[英]Python requests, can't log into a site
I am trying to use Python (3.2) requests to login to a site and navigate protected content on subsequent pages. 我正在尝试使用Python(3.2)请求登录到站点并在后续页面上导航受保护的内容。 However, when I login it seems to just leave me at the original login page (not navigating to the success page), and the subsequent page call is only showing the unprotected content.
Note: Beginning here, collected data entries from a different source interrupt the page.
(** * Blob: a line-oriented text editor (src/blob.c)

    A shallow embedding of the editor's buffer code.  The C program keeps
    the document as a doubly linked list of [struct line], each line owning
    a doubly linked list of [struct character].  Both kinds of node live in
    a heap addressed by locations; pointers are either indeterminate (the
    contents of fresh [malloc] memory), [NULL], or the address of a block.
    A block is large enough for a whole struct, or it has the size the
    program asks [malloc] for, that of a pointer, and then holds the first
    member only.  Every block the program allocates is of the second
    kind; the functions that allocate nothing are studied on buffers of
    whole structs, which they are handed.  Every function of the source
    becomes a function on an explicit machine state, in a result monad
    that separates a normal return from a call to [exit], from undefined
    behaviour (an access outside a block among others) and from a
    traversal that never ends.

    The file has four parts: the program, the vocabulary of the
    specification (what it means for a state to hold a Line Buffer), the
    theorems, which end with one theorem per property of the
    specification, and further properties of the code: loading, saving,
    printing, freeing, moving, deleting, what a command line keeps, and
    how an insertion session ends. *)

From stdpp Require Import gmap strings list fin_maps.
From Stdlib Require Import ZArith Ascii.

Local Open Scope Z_scope.
Local Open Scope list_scope.

(** * Part I: the program *)

(** ** Constants *)

Definition EXIT_FAILURE : Z := 1.

(** ** Characters and strings *)

Definition nl : ascii := "010"%char.
Definition NUL : ascii := "000"%char.
Definition space : ascii := " "%char.
Lemma blobs_and_deleteBlob_refuse_strangers_witness :
  let this := service None (Some 1000) 0 2000 false in
  let w := mkWorld {[ ("w", "a") := bytes 3 ]} true [] in
  blobs this alice (mkWorkspace "w") w
  = (Thrown ForbiddenException,
     logged [PermissionChecked "w" "alice" Read] w)
  /\ deleteBlob this alice "w" "a" w
     = (Thrown ForbiddenException,
        logged [PermissionChecked "w" "alice" Read] w)
  /\ blobsOf (deleteBlob this alice "w" "a" w).2 = blobsOf w.
Proof.
  apply (blobs_and_deleteBlob_refuse_strangers
           (service None (Some 1000) 0 2000 false) alice (mkWorkspace "w") "a"
           (mkWorld {[ ("w", "a") := bytes 3 ]} true [])).
  reflexivity.
Defined.

(** * The GraphQL client *)

(** ** Fields *)

Lemma setField_keys {A} key (value : A) fields :
  (setField key value fields).*1
  = if bool_decide (key ∈ fields.*1) then fields.*1 else fields.*1 ++ [key].
Proof.
  induction fields as [|[k v] rest IH]; csimpl.
  - reflexivity.
  - destruct (String.eqb_spec k key) as [->|Hne]; csimpl.
    + rewrite bool_decide_eq_true_2 by (left). reflexivity.
    + rewrite IH. destruct (bool_decide (key ∈ rest.*1)) eqn:E.
      * apply bool_decide_eq_true_1 in E.
        rewrite bool_decide_eq_true_2 by (now right). reflexivity.
      * apply bool_decide_eq_false_1 in E.
        rewrite bool_decide_eq_false_2; [reflexivity|].
        intros [?|?]%elem_of_cons; congruence.
Qed.

Lemma setField_fresh {A} key (value : A) fields :
  key ∉ fields.*1 -> setField key value fields = fields ++ [(key, value)].
Proof.
  induction fields as [|[k v] rest IH]; csimpl; intros Hk.
  - reflexivity.
  - apply not_elem_of_cons in Hk as [Hne Hk].
    destruct (String.eqb_spec k key) as [->|_]; [contradiction|].
    now rewrite IH.
Qed.

Lemma setField_values {A} (P : A -> Prop) key value fields :
  P value -> Forall (fun kv => P kv.2) fields ->
  Forall (fun kv => P kv.2) (setField key value fields).
Proof.
  intros Hv. induction 1 as [|[k v] rest Hk Hrest IH]; simpl.
  - repeat constructor. exact Hv.
  - destruct (String.eqb k key); constructor; auto.
Qed.

Lemma setField_NoDup {A} key (value : A) fields :
  NoDup fields.*1 -> NoDup (setField key value fields).*1.
Proof.
  intros Hnd. rewrite setField_keys. case_bool_decide; [exact Hnd|].
  apply NoDup_app. repeat split; [exact Hnd| |apply NoDup_singleton].
  intros x Hx ->%list_elem_of_singleton. contradiction.
Qed.

Lemma getField_setField {A} key key' (value : A) fields :
  getField key (setField key' value fields)
  = if String.eqb key' key then Some value else getField key fields.
Proof.
  induction fields as [|[k v] rest IH]; simpl.
  - reflexivity.
  - destruct (String.eqb_spec k key') as [->|Hne]; simpl.
    + now destruct (String.eqb key' key).
    + rewrite IH. destruct (String.eqb_spec k key) as [->|_]; [|reflexivity].
      destruct (String.eqb_spec key' key) as [->|_]; congruence.
Qed.

Lemma getField_None {A} key (fields : list (string * A)) :
  key ∉ fields.*1 -> getField key fields = None.
Proof.
  induction fields as [|[k v] rest IH]; csimpl; intros Hk.
  - reflexivity.
  - apply not_elem_of_cons in Hk as [Hne Hk].
    destruct (String.eqb_spec k key) as [->|_]; [contradiction|]. auto.
Qed.

(** ** Induction on values *)

Lemma JsValue_nested_ind (P : JsValue -> Prop) :
  P JUndefined -> P JNull ->
  (forall b, P (JBoolean b)) -> (forall n, P (JNumber n)) ->
  (forall s, P (JString s)) -> (forall name, P (JFile name)) ->
  (forall items, Forall P items -> P (JArray items)) ->
  (forall fields, Forall (fun kv => P kv.2) fields -> P (JObject fields)) ->
  forall value, P value.
Proof.
  intros Hu Hn Hb Hz Hs Hf Ha Ho. fix IH 1. intros [| |b|n|s|name|items|fields].
  - exact Hu.
  - exact Hn.
  - apply Hb.
  - apply Hz.
  - apply Hs.
  - apply Hf.
  - apply Ha. induction items as [|x xs IHxs]; constructor; [apply IH | exact IHxs].
  - apply Ho. induction fields as [|[k x] xs IHxs]; constructor;
      [apply IH | exact IHxs].
Qed.

(** ** The loop of [filterEmptyValue] as a fold over the entries *)

Lemma indexed_from (i : nat) (items : list JsValue) :
  imap (fun j value => (pretty (i + j)%nat, value)) (items)
  = match items with
    | [] => []
    | value :: rest =>
        (pretty i, value)
          :: imap (fun j value => (pretty (S i + j)%nat, value)) rest
    end.
Proof.
  destruct items as [|value rest]; simpl; [reflexivity|].
  rewrite Nat.add_0_r. f_equal. apply imap_ext. intros j x _. simpl.
  now rewrite Nat.add_succ_r.
Qed.
(** * Excel to XML converter: a model of [ExcelToXmlConverter.tsx]

    The development embeds the conversion logic of the React component
    [ExcelToXmlConverter] (file [src/components/ExcelToXmlConverter.tsx]):
    the helpers [escapeXml] and [sanitizeTagName], the serializer
    [convertToXml] and the upload guard of [handleFileUpload].

    Conventions.
    - A JavaScript string is a [string]; one [ascii] stands for one UTF-16
      code unit (the regular expressions of the source carry no [u] flag, so
      they work code unit by code unit).
    - A cell of [SheetData.data : any[][]] is a [Cell]: the spreadsheet
      reader hands over strings, numbers and booleans.
    - The component state is the record [State]; a handler maps a state to
      the next state and the list of [Event]s it caused (toasts, calls of
      the spreadsheet reader). *)

From Stdlib Require Import Ascii String DecimalString DecimalNat DecimalPos ZArith Lia.
From stdpp Require Import base list gmap strings.

(** ** Strings *)

Module Str.

(** [s.replace(/C/g, r)] for a regular expression [C] that matches exactly
    one code unit, the ones satisfying [p]; [r] holds no [$] pattern. *)
Fixpoint replaceAll (p : ascii → bool) (r : string) (s : string) : string :=
  match s with
  | EmptyString => EmptyString
  | String c s' => (if p c then r else String c EmptyString) +:+ replaceAll p r s'
  end.
(** * joins: relational joins over two arrays of records

    A shallow embedding of the join library: the indexed left iterator
    [leftIterate], the symmetric combinator [leftRightIterate], the default
    merge and the seven join operations, as JavaScript runs them.

    What a call can do besides returning its rows is part of the model:
    - it can throw ([TypeError]), when a key value names something an array
      already resolves, when a key value is an object that cannot be turned
      into a property key, or when a record shadows [hasOwnProperty];
    - it can push rows into [Array.prototype], when a key value is the string
      [__proto__]; those rows stay there after the call and are seen by later
      calls, so a call takes and returns the elements of [Array.prototype].

    The built-in objects are those of the language: which names
    [Array.prototype] and [Object.prototype] define, and how the engine prints
    a built-in function, come with the [runtime].

    Values are the data values: [undefined], [null], booleans, the integers
    that JavaScript numbers hold exactly (below 2^53 in magnitude, which
    print in decimal), strings of one-byte characters, and plain objects. A
    record is a plain object: its prototype is [Object.prototype] and it holds
    own enumerable data fields. A [merge] handed to a join is a function of
    its two arguments; a [select] handed to an iterator may also throw.

    Input is ordinary when every key value becomes a property key that no
    array resolves and, for the default merge, no record has a field named
    [hasOwnProperty] or [__proto__]. On ordinary input the joins compute the
    list comprehensions given below; the theorems say so, and say what the
    code does on other input. *)

From stdpp Require Import gmap strings list fin_maps pretty.
Lemma run_invariant_dispatch ev s :
  run_invariant s → run_invariant (dispatch re_compile str ev s).
Proof.
  intros Hinv. destruct ev as [text|rows| | | |archive_file|imgs|k|]; simpl.
  - (* textChanged *)
    destruct (text_changed_frame text (window s))
      as (Hth & _ & _ & Hr & Hc & _).
    unfold run_invariant in *. cbn [window workers channel].
    by rewrite Hth, Hr, Hc.
  - (* selectionChanged *)
    apply (run_invariant_update
             (mkSystem (MainWindow.set_selected_rows rows (window s))
                       (world s) (workers s) (channel s) (emitted s))).
    exact Hinv.
  - by apply run_invariant_update.
  - by apply run_invariant_update.
  - (* remove_clicked *)
    destruct (MainWindow._remove_selected_rows_button (window s)) eqn:Hb; [|done].
    destruct (run_invariant_idle s Hinv) as (Hth & Hw & Hc); [by left|].
    unfold run_invariant. simpl. by rewrite Hth.
  - (* create_clicked *)
    destruct (MainWindow._create_archive_button (window s)) eqn:Hb; [|done].
    destruct (run_invariant_idle s Hinv) as (Hth & Hw & Hc); [by right|].
    unfold MainWindow._on_create_archive_button_clicked.
    case_bool_decide.
    + unfold run_invariant. simpl. rewrite Hw, Hc. simpl.
      split; [done|]. split; [|left; eauto].
      unfold MainWindow.thread_is_None. done.
    + unfold run_invariant. simpl. rewrite Hth, Hw, Hc. done.
  - (* collection_mutated *)
    exact Hinv.
  - (* worker_runs *)
    destruct (workers s !! k) as [pc|] eqn:Hk; [|done].
    unfold run_invariant in Hinv.
    destruct (MainWindow._thread (window s)) as [th|] eqn:Hth.
    + destruct Hinv as (Hr & Hc & [(i & g & Hw & Hch)|(Hw & _)]).
      * rewrite Hw in Hk. destruct k as [|k]; [|done].
        injection Hk as <-.
        destruct (ArchiveWriterThread.run_step (Iterating i g) (world s))
          as [[out pc'] w'] eqn:Hstep.
        apply run_step_write_archive in Hstep
          as (_ & [(img & g' & -> & ->)|(sig & -> & Hsig & ->)]).
        -- unfold run_invariant. simpl. rewrite Hth, Hw. simpl.
           split; [done|]. split; [done|]. left. eexists _, _. split; [done|].
           apply Forall_app. split; [done|]. by constructor.
        -- unfold run_invariant. simpl. rewrite Hth, Hw. simpl.
           split; [done|]. split; [done|]. right. split; [done|]. eauto.
      * by rewrite Hw in Hk.
    + destruct Hinv as [Hw _]. by rewrite Hw in Hk.
  - (* signal_delivered *)
    destruct (channel s) as [|sig rest] eqn:Hch; [done|].
    unfold run_invariant in Hinv.
    destruct (MainWindow._thread (window s)) as [th|] eqn:Hth;
      [|destruct Hinv; congruence].
    destruct Hinv as (Hr & Hc & [(i & g & Hw & Hsteps)|(Hw & pre & last & Hq & Hlast & Hpre)]).
    + rewrite Hch in Hsteps. apply Forall_cons in Hsteps as [Hsig Hrest].
      destruct sig as [j img| |e]; try done.
      unfold run_invariant. simpl. rewrite Hth. eauto 10.
    + rewrite Hch in Hq. destruct pre as [|sig' pre]; simpl in Hq; simplify_eq.
      * unfold run_invariant.
        destruct last as [j img| |e]; try done; simpl; by rewrite Hw.
      * apply Forall_cons in Hpre as [Hsig Hrest].
        destruct sig' as [j img| |e]; try done.
        unfold run_invariant. simpl. rewrite Hth.
        split; [done|]. split; [done|]. right. split; [done|]. eauto.
Qed.

Lemma reachable_invariant s : reachable re_compile str s → run_invariant s.
Proof.
  induction 1 as [fs ro|ev s _ IH].
  - apply run_invariant_init.
  - by apply run_invariant_dispatch.
Qed.

End Invariant.

(** * A run in flight, step by step *)

Section Stepwise.

Context {G : Type} `{Generator G}.

Lemma run_step_halted (pc : run_pc G) w :
  halted pc = true → run_step pc w = ([], pc, w).
Proof. by destruct pc. Qed.

(** One more iteration at the end of the loop. *)
Lemma run_loop_snoc k : ∀ (pc : run_pc G) w,
  run_loop (S k) pc w
  = let '(out, pc', w') := run_loop k pc w in
    let '(out', pc'', w'') := run_step pc' w' in
    (out ++ out', pc'', w'').
Proof.
  induction k as [|k IH]; intros pc w.
  - simpl. destruct (run_step pc w) as [[out pc'] w']. by rewrite app_nil_r.
  - change (run_loop (S (S k)) pc w)
      with (let '(out, pc', w') := run_step pc w in
            let '(out', pc'', w'') := run_loop (S k) pc' w' in
            (out ++ out', pc'', w'')).
    change (run_loop (S k) pc w)
      with (let '(out, pc', w') := run_step pc w in
            let '(out', pc'', w'') := run_loop k pc' w' in
            (out ++ out', pc'', w'')).
    destruct (run_step pc w) as [[out1 pc1] w1].
    rewrite IH. destruct (run_loop k pc1 w1) as [[out2 pc2] w2].
    destruct (run_step pc2 w2) as [[out3 pc3] w3]. by rewrite app_assoc.
Qed.
(** * Command dispatch and device presence: a shallow embedding

    The development follows the layout of the repository:

    - [Command]            models/Command.js (schema, hooks, record methods)
    - [Device], [Alert]    models/Device.js and the alert schema
    - [Mongo]              the few collection primitives the controllers call
    - [CommandController]  the command controller (pull / ack / result / ...)
    - [DeviceController]   the device controller (heartbeat, settings, block)
    - [Jobs]               the scheduled jobs (offline sweep)
    - [CommandHistory]     the history listing of the command controller
    - [DeviceAdmin]        linking and deleting devices, the [isOffline] virtual
    - [Retention]          the alert retention job
    - [Session]            models/Session.js

    Dates are milliseconds since the epoch ([Z]); ObjectIds are natural
    numbers; JavaScript strings are [string]; every [new Date()] /
    [Date.now()] of one request is the single argument [now]. *)

From Stdlib Require Import ZArith List String Ascii Bool Lia Sorted Permutation.
From Stdlib Require Import DecimalString.
From Stdlib Require OrderedTypeEx.
Import ListNotations.

Open Scope string_scope.
Open Scope list_scope.
Open Scope Z_scope.

(** ** Values shared by the schemas *)

(** [mongoose.Schema.Types.Mixed], as far as the controllers build it. *)
Inductive Mixed : Type :=
| MNum (n : Z)
| MStr (s : string)
| MBool (b : bool).

(** A request body or a [Map] field: keys with their values. *)
Definition Payload : Type := list (string * Mixed).

Definition ObjectId : Type := nat.
Bind Scope nat_scope with ObjectId.
Definition Date : Type := Z.

(** [enum: [...]] validator of a String path. *)
Definition inEnum (s : string) (values : list string) : bool :=
  existsb (String.eqb s) values.
Arguments inEnum s values : simpl never.

(** What a handler hands to [res]: [res.status(code).json(body)] with
    [success: true], or the [{ success: false, message }] body. *)
Inductive Reply (A : Type) : Type :=
| Json (code : nat) (body : A)
| Fail (code : nat) (message : string).
Arguments Json {A} code body.
Arguments Fail {A} code message.

Definition isSuccess {A : Type} (r : Reply A) : bool :=
  match r with Json _ _ => true | Fail _ _ => false end.

(** ** Sorting, as [Query.sort] delivers it

    The order of documents with equal keys is left open by the database;
    the model keeps them in collection order (a stable insertion sort). *)
Section Sorting.
Context {A : Type} (before : A -> A -> bool).

Fixpoint insertSorted (x : A) (l : list A) : list A :=
  match l with
  | [] => [x]
  | y :: l' => if before x y then x :: l else y :: insertSorted x l'
  end.

Fixpoint sortBy (l : list A) : list A :=
  match l with
  | [] => []
  | x :: l' => insertSorted x (sortBy l')
  end.
End Sorting.

(** ** models/Command.js *)
Module Command.

Definition typeEnum : list string :=
  [ "lock_device"; "unlock_device"; "show_message"; "play_sound"; "vibrate";
    "take_screenshot"; "get_location"; "enable_app"; "disable_app";
    "set_time_limit"; "update_settings"; "factory_reset" ].

Definition priorityEnum : list string := [ "low"; "normal"; "high"; "critical" ].

Definition statusEnum : list string :=
  [ "pending"; "sent"; "delivered"; "executing"; "completed"; "failed"; "expired" ].

Record ExecutionResult : Type := mkResult {
  success : bool;
  message : string;
  errorCode : option string;
  timestamp : Date;
  data : option Mixed
}.

Record t : Type := mk {
  _id : ObjectId;
  deviceId : string;
  parentId : ObjectId;
  type : string;
  command : Payload;
  priority : string;
  status : string;
  executionResult : option ExecutionResult;
  expiresAt : option Date;
  retryCount : Z;
  nextRetryAt : option Date;
  scheduledAt : option Date;
  deliveredAt : option Date;
  executedAt : option Date;
  failureReason : option string;
  createdAt : Date;
  updatedAt : Date
}.

Definition setStatus (s : string) (c : t) : t :=
  mk (_id c) (deviceId c) (parentId c) (type c) (command c) (priority c)
     s (executionResult c) (expiresAt c) (retryCount c) (nextRetryAt c)
     (scheduledAt c) (deliveredAt c) (executedAt c) (failureReason c)
     (createdAt c) (updatedAt c).

Definition setUpdatedAt (d : Date) (c : t) : t :=
  mk (_id c) (deviceId c) (parentId c) (type c) (command c) (priority c)
     (status c) (executionResult c) (expiresAt c) (retryCount c) (nextRetryAt c)
     (scheduledAt c) (deliveredAt c) (executedAt c) (failureReason c)
     (createdAt c) d.
(** * Instagram posting adapters: a shallow embedding and its properties

    The five CrewAI tools under [single_instagram_post_creator/tools/]
    (Ayrshare, Buffer, Instagram Graph, Late, Zapier webhook) are
    embedded as Rocq functions in a monad of exceptions and request
    traces, one module per Python class, one definition per method.

    The Python standard library and the [requests] package are not
    part of the repository.  The parts of them the tools call are
    modelled in [Module Py], [Module Json] and [Module requests]; what
    cannot be computed from the arguments (the process environment,
    the clock, the ISO-8601 reader and printer, and the remote
    servers) is a field of [World], so that a statement about every
    world covers every HTTP and transport outcome.

    Conventions.  Arguments have the types of their annotations: a
    [str] is a [string], an [Optional[str]] an [option string].  A
    [str] is held as its UTF-8 encoding: [len] and the slices count
    characters, not bytes, and [strip] removes the white space of
    Unicode; [lower] and [upper] change ASCII letters only.  Instants
    are integers, in microseconds;
    the comparisons the tools make on floats are made exactly.  A
    request is recorded with its method, URL and payload; headers and
    timeouts, which no result depends on, are left out.  Each tool's
    [_run] is [run_result], which returns the dictionary, followed by
    [json.dumps]. *)

From Stdlib Require Import ZArith List String Ascii Bool Lia DecimalString.
Import ListNotations.
Local Open Scope string_scope.
Local Open Scope Z_scope.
但是,当我登录时,似乎只是将我留在原始登录页面上(而不是导航到成功页面),随后的页面调用仅显示未受保护的内容。 Can you please help me identify the bug in my code:
您能否帮助我确定代码中的错误:
import requests
import sys
class login:
def __init__(self):
self.payload = None
self.c = None
def start(self,username,password,loginpage):
self.payload = {'login':username,'password':password}
self.loginpage = loginpage
def login(self,url):
self.c = requests.session()
response = self.c.post(self.loginpage,data=self.payload)
if response.status_code == 200:
request = self.c.get(url)
print(request.text)
if __name__ == '__main__':
username = 'username'
password = "password"
loginpage = "https://www.clubfreetime.com/login/"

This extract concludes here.